NSTAR Electric & Gas Company, Board Case No. 01-CA-122562 (reported at 360 NLRB No. 106) (1st Cir. decided August 17, 2015)
In a published opinion, the Court enforced the Board’s order in a test-of-certification case requiring this public utility that provides electric and gas service in Massachusetts to bargain with the Utility Workers Union of America, AFL-CIO, Local 369. The key findings the court upheld were the Acting Regional Director’s determinations in the representation case that a group of electrical workers, including transmission system supervisors (TSSs) and senior transmission outage coordinators (STOCs), were neither supervisors nor managerial employees excluded from the Act’s coverage.
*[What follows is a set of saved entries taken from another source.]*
(* ===== verification/LruTree.v ===== *)
(** The LRU session cache: the binary search tree.

    A tree of addresses is in memory when the links [Left] and [Right] follow
    its shape ([tree_at]).  A place in a tree is a context ([hole], from the
    inside out); [link_of] is the address that the code keeps for it: the
    address of the link that leads to the place.  The lemmas on [find_node],
    [find_replacement_node], [set_link] and [remove_node] are in these terms. *)
From stdpp Require Import base tactics list sorting numbers option functions sets.
From Stdlib Require Import ZArith Lia.
From S2P Require Import Prelude CtPrims Limbs Codec Hash Hmac Prng HmacDrbg LruCode LruStore.
Local Open Scope Z_scope.

(** * Trees and places *)

Inductive tree := Leaf | Node (l : tree) (a : Z) (r : tree).

Inductive side := L | R.
Definition opp (s : side) : side := match s with L => R | R => L end.
Definition fld (s : side) : field := match s with L => Left | R => Right end.
(** The node [a] with [t] on the side [s] and [o] on the other one. *)
Definition node (s : side) (t : tree) (a : Z) (o : tree) : tree :=
  match s with L => Node t a o | R => Node o a t end.
Lemma sp_retains cap c g K p os q : c_key c = Some K -> version p <> 0 ->
  lookup_id (masked K (session_id p)) (c_entries c) = None -> (length os < cap)%nat ->
  Forall (not_forgotten K (entry_of (masked K (session_id p)) p)) os -> session_id q = session_id p ->
  last (sp_lru_run cap c g (Save p :: os ++ [Load q])).2 =
    Some (Some (Params (session_id p) (version p) (cipher_suite p) (master_secret p), 1)).
Proof.
  intros Hk Hv Hnew Hlen HF Hq. cbn [sp_lru_run sp_step]. unfold sp_save.
  rewrite (proj2 (Nat.eqb_neq cap 0)), Hk, Hnew by lia.
  set (id := masked K (session_id p)) in *. set (c1 := Cache _ _).
  assert (HK : kept K (entry_of id p) 0 c1).
  { split; [done|]. exists [], (take (cap - 1) (c_entries c)). done. }
  pose proof (run_kept K (entry_of id p) Hv cap os 0 c1 g HK ltac:(lia) HF) as HK'. rewrite sp_lru_run_app.
  destruct (sp_lru_run cap c1 g os) as [[c2 g2] rs]. cbn [fst] in HK'.
  destruct HK' as (Hk2 & es1 & es2 & Ee & _ & HF2). cbn [sp_lru_run sp_step]. unfold sp_load. rewrite Hk2, Hq.
  fold id. rewrite Ee. change id with (e_id (entry_of id p)) at 1. rewrite lookup_kept by done.
  cbn [e_version entry_of]. rewrite (proj2 (Z.eqb_neq _ _)) by done. cbn [snd].
  by rewrite app_comm_cons, last_snoc.
Qed.
Definition eqb (x y : double) : bool :=
  match x, y with
  | S754_zero s, S754_zero s' => Bool.eqb s s'
  | S754_infinity s, S754_infinity s' => Bool.eqb s s'
  | S754_nan, S754_nan => true
  | S754_finite s m e, S754_finite s' m' e' =>
      Bool.eqb s s' && Pos.eqb m m' && Z.eqb e e'
  | _, _ => false
  end.

(** The double nearest to [d * 10^k]: the value of a decimal literal of
    the source, and what [std::from_chars] recovers from a numeral. *)
Definition of_decimal (d k : Z) : double :=
  match d with
  | Z0 => S754_zero false
  | _ =>
      if 0 <=? k then binary_normalize prec emax (d * 10 ^ k) 0 false
      else
        let '(mz, ez, lz) :=
          SFdiv_core_binary prec emax (Z.abs d) 0 (10 ^ (- k)) 0 in
        binary_round_aux prec emax (d <? 0) mz ez lz
  end.

(** *** [std::to_chars (first, last, value)]

    The numeral with the fewest characters that [std::from_chars] reads
    back as the same double; among those the one nearest to the value;
    fixed notation unless scientific notation is strictly shorter
    ([charconv.to.chars]).  This is what a [{}] replacement field of
    [std::format] without format specification prints for a [double].
    [spec_float] has one NaN and no sign for it: [to_chars] gives the
    text of a NaN whose sign bit is clear, and the statements below
    that spell out the numeral of a result leave NaN aside. *)

(** A positive finite double [m * 2^e] as the fraction [num / den]. *)
Definition num (m : positive) (e : Z) : Z :=
  if 0 <=? e then Zpos m * 2 ^ e else Zpos m.
Definition den (e : Z) : Z :=
  if 0 <=? e then 1 else 2 ^ (- e).

(** [10^j <= n / d] *)
Definition pow10_le (j n d : Z) : bool :=
  if 0 <=? j then d * 10 ^ j <=? n else d <=? n * 10 ^ (- j).

(** The decimal exponent of [n / d]: the largest [j] not above [from]
    with [10^j <= n / d]. *)
Fixpoint decimal_exponent (fuel : nat) (from n d : Z) : Z :=
  match fuel with
  | O => from
  | S fuel' =>
      if pow10_le from n d then from
      else decimal_exponent fuel' (from - 1) n d
  end.

(** The two integers around [(n / d) / 10^k], the nearer first (on a
    tie, the even one). *)
Definition neighbours (n d k : Z) : list Z :=
  let n' := if 0 <=? k then n else n * 10 ^ (- k) in
  let d' := if 0 <=? k then d * 10 ^ k else d in
  let q := n' / d' in
  let r := n' mod d' in
  match 2 * r ?= d' with
  | Lt => [q; q + 1]
  | Gt => [q + 1; q]
  | Eq => if Z.even q then [q; q + 1] else [q + 1; q]
  end.

Definition round_trips (x : double) (k d : Z) : bool :=
  eqb (of_decimal d k) x.

(** Significands of [digits] decimal digits, fewest digits first. *)
Fixpoint shortest (fuel : nat) (digits : Z) (x : double) (n d e10 : Z)
  : Z * Z :=
  let k := e10 - (digits - 1) in
  let c := neighbours n d k in
  match fuel with
  | O => (hd 0 c, k)
  | S fuel' =>
      match find (round_trips x k) c with
      | Some s => (s, k)
      | None => shortest fuel' (digits + 1) x n d e10
      end
  end.

(** Drop the zeros at the end of a significand. *)
Fixpoint strip_zeros (fuel : nat) (s k : Z) : Z * Z :=
  match fuel with
  | O => (s, k)
  | S fuel' =>
      if (0 <? s) && (s mod 10 =? 0) then strip_zeros fuel' (s / 10) (k + 1)
      else (s, k)
  end.
Example validate_mcq_answer_four :
  validate_mcq text_only
    (JObject [(py "question", JString (py "Q?"));
              (py "options", JArray [JString []; JString []; JString [];
                                     JString []]);
              (py "answer", JInt 4)])
  = None.
Proof. reflexivity. Qed.

(** A record that is not an object. *)
Example validate_mcq_not_object :
  validate_mcq text_only (JString (py "question options answer")) = None
  ∧ validate_mcq text_only (JInt 3) = None
  ∧ validate_mcq text_only
      (JArray [JString (py "question"); JString (py "options");
               JString (py "answer")]) = None.
Proof. split_and!; reflexivity. Qed.

Lemma validate_mcq_accepts_witness :
  validate_mcq text_only no_explanation
  = Some {| question := py "Q?";
            options := [py "a"; py "b"; py "c"; py "d"];
            answer := 2; explanation := Some [] |}.
Proof.
  apply (proj2 (validate_mcq_accepts text_only no_explanation _)).
  eexists _, _, _, _, _, _, _, _.
  split_and!; try reflexivity; lia.
Defined.

(** C3 as stated fails on a record that meets the three conditions and
    whose question is [null]: the MCQ model refuses it and the validator
    returns [None]. *)
Lemma validate_mcq_rejects_null_question :
  required_fields_ok null_question
  ∧ validate_mcq text_only null_question = None.
Proof.
  split; [|reflexivity].
  eexists _, _, _, _, _. split_and!; try reflexivity; lia.
Qed.

Lemma validate_mcq_boolean_answer_witness :
  validate_mcq text_only
    (JObject [(py "question", JString (py "Q?"));
              (py "options", JArray [JString (py "a"); JString (py "b");
                                     JString (py "c"); JString (py "d")]);
              (py "answer", JBool true)])
  = Some {| question := py "Q?";
            options := [py "a"; py "b"; py "c"; py "d"];
            answer := 1; explanation := Some [] |}.
Proof.
  apply (validate_mcq_boolean_answer text_only _ (JString (py "Q?"))
           [JString (py "a"); JString (py "b"); JString (py "c");
            JString (py "d")] true); reflexivity.
Defined.

(** ** The orchestrator *)

(** Two questions asked, three valid records in the reply: two are kept. *)
Lemma generate_mcqs_from_text_cap_witness :
  ∃ log mcqs,
    generate_mcqs_from_text text_only cpython (always four_records)
      (py "some text") 2 (py "easy") [] = (log, Ok mcqs)
    ∧ 0 <= 2
    ∧ len mcqs <= 2.
Proof.
  eexists _, _. split; [vm_compute; reflexivity|]. split; [lia|].
  eapply (generate_mcqs_from_text_cap text_only cpython (always four_records)
            (py "some text") 2 (py "easy")); [lia|].
  vm_compute. reflexivity.
Defined.

(** Two chunks: the first call brings valid records, the second fails, and
    the run raises the client's error. *)
Lemma client_failure_is_terminal_witness :
  ∃ log r c0 c response mcq rest,
    generate_mcqs_from_text text_only cpython gone_after_first long_text 10
      (py "easy") [] = (log, r)
    ∧ log !! 0%nat = Some c0
    ∧ call_result c0 = Ok response
    ∧ collected text_only cpython 10 response [] = Ok (mcq :: rest)
    ∧ log !! 1%nat = Some c
    ∧ is_failure (gone_after_first 1 (call_prompt c))
    ∧ ∃ status_code detail,
        call_result c = Raise (HTTPException status_code detail)
        ∧ r = Raise (HTTPException status_code detail)
        ∧ 2%nat = length log.
Proof.
  eexists _, _, _, _, _, _, _.
  split; [vm_compute; reflexivity|].
  split; [reflexivity|]. split; [reflexivity|].
  split; [vm_compute; reflexivity|].
  split; [reflexivity|]. split; [exact I|].
  eapply (client_failure_is_terminal text_only cpython gone_after_first
            long_text 10 (py "easy") _ _ 1%nat).
  - vm_compute. reflexivity.
  - reflexivity.
  - exact I.
Defined.

(** A reply with status 200 whose body is not an object is a failure of
    the request too. *)
Example body_not_an_object :
  is_failure (Reply 200 (JArray []))
  ∧ call_ollama_generate (Reply 200 (JArray []))
    = Raise (HTTPException 500 OllamaError).
Proof. split; [by right|reflexivity]. Qed.

(** An empty array first, one record on the retry, three asked: one MCQ,
    two calls, the second of them the retry. *)
Example under_production :
  ∃ log mcq,
    generate_mcqs_from_text text_only cpython empty_then_one (py "some text")
      3 (py "easy") [] = (log, Ok [mcq])
    ∧ map call_site_of log = [FirstAttempt; RetryAttempt].
Proof. eexists _, _. split; [vm_compute; reflexivity|reflexivity]. Qed.

(** The same run: three are asked for, the first call is made, its reply
    leaves the list empty, and the retry is the second and last call. *)
Lemma single_bounded_retry_witness :
  ∃ log r,
    generate_mcqs_from_text text_only cpython empty_then_one (py "some text")
      3 (py "easy") [] = (log, r)
    ∧ 1 <= 3
    ∧ map call_site_of log = [FirstAttempt; RetryAttempt]
    ∧ (length (retries log) <= 1)%nat
    ∧ (∀ k c, log !! k = Some c → call_site_of c = RetryAttempt →
         k = 1%nat ∧ call_chunk c = O
         ∧ ∃ c0 response,
             log !! 0%nat = Some c0
             ∧ call_site_of c0 = FirstAttempt ∧ call_chunk c0 = O
             ∧ call_result c0 = Ok response
             ∧ collected text_only cpython 3 response [] = Ok []
             ∧ call_prompt c = call_prompt c0 ++ retry_instruction)
    ∧ (∀ c0 response,
         log !! 0%nat = Some c0 → call_result c0 = Ok response →
         collected text_only cpython 3 response [] = Ok [] →
         ∃ c, log !! 1%nat = Some c
              ∧ call_site_of c = RetryAttempt ∧ call_chunk c = O)
    ∧ (1 <= 3 →
       ∃ c0,
         log !! 0%nat = Some c0
         ∧ call_site_of c0 = FirstAttempt ∧ call_chunk c0 = O
         ∧ call_result c0
           = call_ollama_generate (empty_then_one 0%nat (call_prompt c0))
         ∧ ∀ response,
             call_ollama_generate (empty_then_one 0%nat (call_prompt c0))
             = Ok response →
             collected text_only cpython 3 response [] = Ok [] →
             ∃ c, log !! 1%nat = Some c
                  ∧ call_site_of c = RetryAttempt ∧ call_chunk c = O
                  ∧ call_prompt c = call_prompt c0 ++ retry_instruction
                  ∧ call_result c
                    = call_ollama_generate
                        (empty_then_one 1%nat (call_prompt c))).
Proof.
  eexists _, _. split; [vm_compute; reflexivity|].
  split; [lia|]. split; [reflexivity|].
  eapply (single_bounded_retry text_only cpython empty_then_one
            (py "some text") 3 (py "easy")).
  vm_compute. reflexivity.
Defined.

(** A reply the interpreter refuses to decode, and one that is not text,
    end the run with the parser's error. *)
Example run_stopped_by_long_integer :
  ∃ c,
    generate_mcqs_from_text text_only cpython (answering long_integer)
      (py "some text") 3 (py "easy") [] = ([c], Raise ValueError)
    ∧ call_result c = Ok (JString long_integer).
Proof. eexists. split; [vm_compute; reflexivity|reflexivity]. Qed.

Example run_stopped_by_null :
  ∃ c,
    generate_mcqs_from_text text_only cpython answering_null
      (py "some text") 3 (py "easy") [] = ([c], Raise TypeError)
    ∧ call_result c = Ok JNull.
Proof. eexists. split; [vm_compute; reflexivity|reflexivity]. Qed.

Lemma generated_mcqs_well_shaped_witness :
  ∃ log mcqs,
    generate_mcqs_from_text text_only cpython (always four_records)
      (py "some text") 5 (py "easy") [] = (log, Ok mcqs)
    ∧ map question mcqs = [py "Q1?"; py "Q2?"; py "Q4?"]
    ∧ Forall well_shaped mcqs
    ∧ ∀ m, m ∈ mcqs →
        ∃ c response items pairs q,
          c ∈ log
          ∧ call_result c = Ok response
          ∧ extract_json_from_response cpython response = Ok (JArray items)
          ∧ JObject pairs ∈ items
          ∧ dict_get (py "question") pairs = Some q
          ∧ text_only q = Some (question m).
Proof.
  eexists _, _. split; [vm_compute; reflexivity|]. split; [reflexivity|].
  eapply (generated_mcqs_well_shaped text_only cpython (always four_records)
            (py "some text") 5 (py "easy")).
  vm_compute. reflexivity.
Defined.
In the representation case, the employer claimed that its TSSs and STOCs have supervisory authority under Section 2(11) of the Act because they assign work, responsibly direct employees, and hire or make effective hiring recommendations, all while exercising independent judgment. Based on the weight of evidence presented, the Acting Regional Director found that, although the electrical workers are highly trained technical experts, they do not exercise those indicia of supervisory authority. The Regional Director also determined that they were not managerial employees because they do not formulate management policy or make operative decisions. Thereafter, on January 29, 2014, the employees voted unanimously in a self-determination election to join an existing bargaining unit represented by the union, and subsequently the Board certified the union as their representative.
On review, the court held that substantial evidence supported the Board’s finding that the employer failed to carry its burden of showing supervisory status. In doing so, the court rejected the employer’s challenges to the Board’s standards for evaluating the supervisory status of electrical workers established in Entergy Mississippi, Inc., 357 NLRB No. 178 (2011), which incorporated standards of Oakwood Healthcare, Inc., 348 NLRB 686 (2006). Specifically, the court rejected the employer’s reliance on pre-Oakwood circuit case law, and accepted Oakwood’s definition of independent judgment, as adopted in Entergy Mississippi, as well as the Board’s accountability definition for assessing responsible direction. Applying those standards, the court upheld the Board’s findings that the TSSs and STOCs do not assign work, responsibly direct employees, or hire or make effective hiring recommendations using independent judgment. On the issue of their managerial status, the court found the Board’s rejection of that claimed status was supported by substantial evidence.
The court’s opinion is here.
Administrative Law Judge Decisions
Samsung Electronics America, Inc. f/k/a Samsung Telecommunications America, LLC (12-CA-145083; JD(NY)-37-15) Tampa, FL. Administrative Law Judge Joel P. Biblowitz issued his decision on August 18, 2015. Charge filed by an individual.
Laborers’ International Union of North America, Local 872 (28-CC-148007; JD(SF)-32-15) Las Vegas, NV. Administrative Law Judge Jeffrey D. Wedekind issued his decision on August 21, 2015. Charge filed by NAV-LVH, LLC d/b/a Westgate Las Vegas Resort & Casino.